The term amnesty is criticized in Polish historiography, as it implies the Soviet Union had a legal basis for persecuting Polish citizens. Some of them were persecuted for "treason of Soviet Union", even though they had been Polish citizens in sovereign Poland, without ever breaking Polish law. The Soviet Union claimed that the territories they occupied in 1939 were Russian, and by virtue of a referendum they had organised, the inhabitants of these territories were therefore Russian citizens. Whereas Polish Prime Minister Sikorski's critics in the Polish government-in-exile held the view that an amnesty could only be granted by a State to its own citizens and these citizens were Polish. Dr. Józef Retinger — of whom Anthony Eden had said that after Sikorski was the most important person in the negotiations — states that the blame for using the word amnesty rather than release was entirely on the Polish side and not the Russians. In his memoirs Retinger writes; "I am afraid that the responsibility for this lies on the shoulders of a good Polish diplomat, Mr Potulicki, who drafted this document.". According to Retinger, Potulicki had erroneously used the word amnesty and not release in the text of the treaty and there was no time to change the document before the signing took place.
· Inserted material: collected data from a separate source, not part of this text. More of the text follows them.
(* ===== verification/RatchetPqInv.v ===== *)
(** * Double ratchet: the invariant of the post-quantum layer

    [pq_inv] is what [validate_pq_ratchet_state] ([storage.rs]) calls "the
    invariants the runtime state machine maintains by construction". This file
    shows that every PQ operation of [internals.rs] maintains it. *)

From stdpp Require Import sorting.
From S2P Require Import Prelude SuiteId Platform Wp RatchetTypes RatchetPq.

(** ** The invariant *)

Definition chain_ok (c : PqChain) : Prop := is_u32 (chain_index c) ∧ len (chain_key c) = 32.

(** The chains of a completed epoch, when the epoch [current] sends. *)
Definition epoch_ok (current : Z) (c : PqEpochChains) : Prop :=
  0 < pc_epoch c ≤ current ∧ chain_ok (pc_recv c) ∧
  (∀ ch, pc_send c = Some ch → pc_epoch c = current ∧ chain_ok ch).

Definition epoch_lt (c d : PqEpochChains) : Prop := pc_epoch c < pc_epoch d.

Definition chains_ok (current : Z) (l : list PqEpochChains) : Prop :=
  len l ≤ PQ_CHAIN_RETENTION ∧ StronglySorted epoch_lt l ∧ Forall (epoch_ok current) l.

(** The current epoch, once there is one, has a chain to send on. *)
Definition sends (current : Z) (l : list PqEpochChains) : Prop :=
  0 < current → ∃ c, find_epoch current l = Some c ∧ is_Some (pc_send c).

(** A pair of maps that holds kept keys and when they were kept: every key has
    its time, there are at most [max_skipped_messages], and each has 32 bytes. *)
Definition skipped_ok {K V} `{Countable K} (ref : V → bytes) (keys : gmap K V) (ts : gmap K Z)
    : Prop :=
  dom keys = dom ts ∧ Z.of_nat (size keys) ≤ max_skipped_messages global ∧
  map_Forall (λ _ k, len (ref k) = 32) keys.

Definition exchange_ok (current : Z) (ex : PendingPqExchange) : Prop :=
  ex_epoch ex = sat_add32 current 1 ∧ len (kp_public (ex_keypair ex)) = MLKEM768_PK_SIZE ∧
  len (kp_secret (ex_keypair ex)) = MLKEM768_SK_SIZE.

Definition ciphertext_ok (current : Z) (p : PendingPqCiphertext) : Prop :=
  current < ct_epoch p ≤ u32_max ∧ len (ct_ek_hash p) = 8 ∧
  len (ct_ciphertext p) = MLKEM768_CT_SIZE ∧
  pc_epoch (ct_chains p) = ct_epoch p ∧ chain_ok (pc_recv (ct_chains p)) ∧
  ∃ ch, pc_send (ct_chains p) = Some ch ∧ chain_ok ch.

Record pq_ok (initiator : bool) (current : Z) (chains : list PqEpochChains)
    (keys : gmap (Z * Z) bytes) (ts : gmap (Z * Z) Z)
    (ex : option PendingPqExchange) (ct : option PendingPqCiphertext) : Prop := {
  pq_current : is_u32 current;
  pq_chains_ok : chains_ok current chains;
  pq_sends : sends current chains;
  pq_skipped_ok : skipped_ok id keys ts;
  pq_exchange_ok : ∀ x, ex = Some x → exchange_ok current x ∧ initiator = true;
  pq_ciphertext_ok : ∀ p, ct = Some p → ciphertext_ok current p ∧ initiator = false;
}.

(** ** Lists of epoch chains *)

Lemma insert_by_epoch_last c l :
  Forall (λ d, epoch_lt d c) l → insert_by_epoch c l = l ++ [c].
Proof.
  induction 1 as [|d l Hd Hl IH]; simpl; [done|]. unfold epoch_lt in Hd.
  rewrite (proj2 (Z.ltb_ge _ _)) by lia. by rewrite IH.
Qed.

Lemma sort_sorted acc l :
  StronglySorted epoch_lt (acc ++ l) →
  foldl (λ acc c, insert_by_epoch c acc) acc l = acc ++ l.
Proof.
  revert acc. induction l as [|c l IH]; intros acc Hs; simpl; [by rewrite app_nil_r|].
  rewrite insert_by_epoch_last.
  - rewrite IH; rewrite <- app_assoc; done.
  - apply Forall_forall. intros d Hd. by eapply StronglySorted_app_1_elem_of; [done..|left].
Qed.

Lemma find_epoch_Some e l c : find_epoch e l = Some c → c ∈ l ∧ pc_epoch c = e.
Proof.
  induction l as [|d l IH]; simpl; [done|].
  destruct (Z.eqb_spec (pc_epoch d) e) as [He|].
  - intros [= ->]. split; [left|done].
  - intros [??]%IH. split; [by right|done].
Qed.

Lemma find_epoch_last e l c :
  Forall (λ d, pc_epoch d ≠ e) l → pc_epoch c = e → find_epoch e (l ++ [c]) = Some c.
Proof.
  intros Hl He. induction Hl as [|d l Hd _ IH]; simpl.
  - by rewrite He, Z.eqb_refl.
  - by rewrite (proj2 (Z.eqb_neq _ _)).
Qed.

(** Removing the epoch from a list whose epochs go up to it. *)
Lemma remove_first_spec cur e l :
  cur ≤ e → StronglySorted epoch_lt l → Forall (epoch_ok cur) l →
  StronglySorted epoch_lt (remove_first_epoch e l) ∧
  Forall (λ c, 0 < pc_epoch c < e ∧ chain_ok (pc_recv c)) (remove_first_epoch e l) ∧
  len (remove_first_epoch e l) ≤ len l.
Proof.
  intros He Hs. revert He. induction Hs as [|c l Hs IH Hc]; intros He Hl; simpl.
  { by repeat split; try constructor. }
  apply Forall_cons_iff in Hl as [Hok Hl].
  destruct (IH He Hl) as (S1 & F1 & L1). rewrite !len_cons.
  destruct (Z.eqb_spec (pc_epoch c) e) as [Hce|Hce].
  - split; [done|]. split; [|lia]. apply Forall_forall. intros d Hd.
    rewrite Forall_forall in Hc. pose proof (Hc d Hd) as Hcd.
    rewrite Forall_forall in Hl. destruct (Hl d Hd) as (Hd' & _). unfold epoch_lt in Hcd. lia.
  - rewrite len_cons. destruct Hok as (Hp & Hr & _). repeat split; [| |lia].
    + constructor; [done|]. clear -Hc. induction Hc as [|d l Hd Hl IH]; simpl; [constructor|].
      case_match; [done|]. by constructor.
    + constructor; [split; [lia|done]|done].
Qed.

Lemma stop_sending_fmap l e :
  Forall (λ c, pc_epoch c < e) l →
  stop_sending_before e l = (λ c, c <| pc_send := None |>) <$> l.
Proof.
  intros Hl. apply list_fmap_ext. intros i c Hc.
  rewrite (proj2 (Z.ltb_lt _ _)); [done|]. by eapply (Forall_lookup_1 _ _ _ _ Hl).
Qed.

Lemma sorted_lt_fmap l :
  StronglySorted epoch_lt l → StronglySorted epoch_lt ((λ c, c <| pc_send := None |>) <$> l).
Proof.
  induction 1 as [|c l Hs IH Hc]; simpl; constructor; [done|].
  apply Forall_fmap. eapply Forall_impl; [done|]. by intros d Hd.
Qed.

Lemma drop_sorted {A} (R : A → A → Prop) n l : StronglySorted R l → StronglySorted R (drop n l).
Proof.
  intros Hs. rewrite <- (take_drop n l) in Hs. by apply StronglySorted_app in Hs as (_ & _ & ?).
Qed.

Lemma retain_newest_len l : len (retain_newest l) ≤ PQ_CHAIN_RETENTION.
Proof.
  unfold retain_newest, len, PQ_CHAIN_RETENTION. rewrite length_drop. lia.
Qed.

Lemma retain_newest_snoc l c :
  ∃ k, retain_newest (l ++ [c]) = drop k l ++ [c].
Proof.
  unfold retain_newest, PQ_CHAIN_RETENTION. rewrite len_app. change (len [c]) with 1.
  exists (Z.to_nat (len l + 1 - 2)). rewrite drop_app_le; [done|]. unfold len. lia.
Qed.

(** What [insert_pq_epoch_chains] makes of the chains when the epoch it is
    given is at or past the current one: that epoch alone sends from now on,
    and at most [PQ_CHAIN_RETENTION] epochs are kept. *)
Lemma insert_chains_ok cur c ch l :
  cur ≤ pc_epoch c → 0 < pc_epoch c → chain_ok (pc_recv c) → pc_send c = Some ch → chain_ok ch →
  chains_ok cur l →
  chains_ok (pc_epoch c) (insert_chains c l) ∧ sends (pc_epoch c) (insert_chains c l).
Proof.
  intros He Hpos Hr Hsend Hch (Hlen & Hs & Hf). unfold insert_chains.
  destruct (remove_first_spec cur (pc_epoch c) l He Hs Hf) as (S1 & F1 & L1).
  set (r := remove_first_epoch (pc_epoch c) l) in *.
  rewrite stop_sending_fmap by (eapply Forall_impl; [exact F1|]; by intros ? [[] ?]).
  set (r' := (λ c, c <| pc_send := None |>) <$> r).
  assert (Forall (λ d, 0 < pc_epoch d < pc_epoch c ∧ chain_ok (pc_recv d) ∧ pc_send d = None) r') as F2.
  { apply Forall_fmap. eapply Forall_impl; [exact F1|]. by intros d (? & ?). }
  assert (StronglySorted epoch_lt (r' ++ [c])) as S2.
  { apply StronglySorted_app_2; [|by apply sorted_lt_fmap|repeat constructor].
    intros x y Hx Hy. apply list_elem_of_singleton in Hy as ->.
    rewrite Forall_forall in F2. destruct (F2 x Hx). unfold epoch_lt. lia. }
  unfold sort_by_epoch. rewrite (sort_sorted [] (r' ++ [c])) by done. simpl app.
  destruct (retain_newest_snoc r' c) as [k Hk]. pose proof (retain_newest_len (r' ++ [c])) as Hn.
  rewrite Hk in *.
  assert (Forall (λ d, 0 < pc_epoch d < pc_epoch c ∧ chain_ok (pc_recv d) ∧ pc_send d = None)
            (drop k r')) as F3 by by apply Forall_drop.
  split; [split; [done|split]|].
  - apply StronglySorted_app_2; [|apply drop_sorted; by apply sorted_lt_fmap|repeat constructor].
    intros x y Hx Hy. apply list_elem_of_singleton in Hy as ->.
    rewrite Forall_forall in F3. destruct (F3 x Hx). unfold epoch_lt. lia.
  - apply Forall_app. split.
    + eapply Forall_impl; [exact F3|]. intros d (? & ? & Hd). split; [lia|]. split; [done|].
      intros ch'. by rewrite Hd.
    + constructor; [|constructor]. split; [lia|]. split; [done|]. intros ch' Hch'.
      rewrite Hsend in Hch'. by injection Hch' as <-.
  - intros _. exists c. split; [|by eexists].
    apply find_epoch_last; [|done]. eapply Forall_impl; [exact F3|]. intros d (? & _). lia.
Qed.

(** ** Moving a chain *)

Lemma alter_first_Forall (P : PqEpochChains → Prop) f e l :
  Forall P l → (∀ c, pc_epoch c = e → P c → P (f c)) → Forall P (alter_first_epoch f e l).
Proof.
  intros Hl Hf. induction Hl as [|c l Hc Hl IH]; simpl; [constructor|].
  destruct (Z.eqb_spec (pc_epoch c) e); constructor; auto.
Qed.

Lemma alter_first_len f e l : len (alter_first_epoch f e l) = len l.
Proof.
  induction l as [|c l IH]; simpl; [done|]. case_match; rewrite !len_cons; [done|]. by rewrite IH.
Qed.

Lemma alter_first_sorted f e l :
  (∀ c, pc_epoch (f c) = pc_epoch c) → StronglySorted epoch_lt l →
  StronglySorted epoch_lt (alter_first_epoch f e l).
Proof.
  intros Hf. induction 1 as [|c l Hs IH Hc]; simpl; [constructor|]. case_match.
  - constructor; [done|]. eapply Forall_impl; [done|]. unfold epoch_lt. intros d. by rewrite Hf.
  - constructor; [done|]. apply alter_first_Forall; [done|]. unfold epoch_lt. intros d. by rewrite Hf.
Qed.

Lemma find_alter_first f e e' l :
  (∀ c, pc_epoch (f c) = pc_epoch c) →
  find_epoch e' (alter_first_epoch f e l) =
    if decide (e' = e) then f <$> find_epoch e l else find_epoch e' l.
Proof.
  intros Hf. induction l as [|c l IH]; simpl; [by case_decide|].
  destruct (Z.eqb_spec (pc_epoch c) e) as [He|He]; simpl.
  - rewrite Hf. case_decide as Hd; subst; [by rewrite Z.eqb_refl|].
    by rewrite (proj2 (Z.eqb_neq _ _)).
  - rewrite IH. case_decide as Hd; subst; [|done]. by rewrite (proj2 (Z.eqb_neq _ _)).
Qed.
After Anders Army left Soviet sphere of influence, repressions towards the Polish citizens reintensified. Stalin effectively revoked the Amnesty on 16 January 1943 when all Polish citizens including Ethnic Poles were once again declared part of the population of the Soviet Union.

==See also==
- Katyn massacre
- Polish areas annexed by the Soviet Union
- Repatriation of Poles (1944–1946)
- Soviet repressions of Polish citizens (1939-1946)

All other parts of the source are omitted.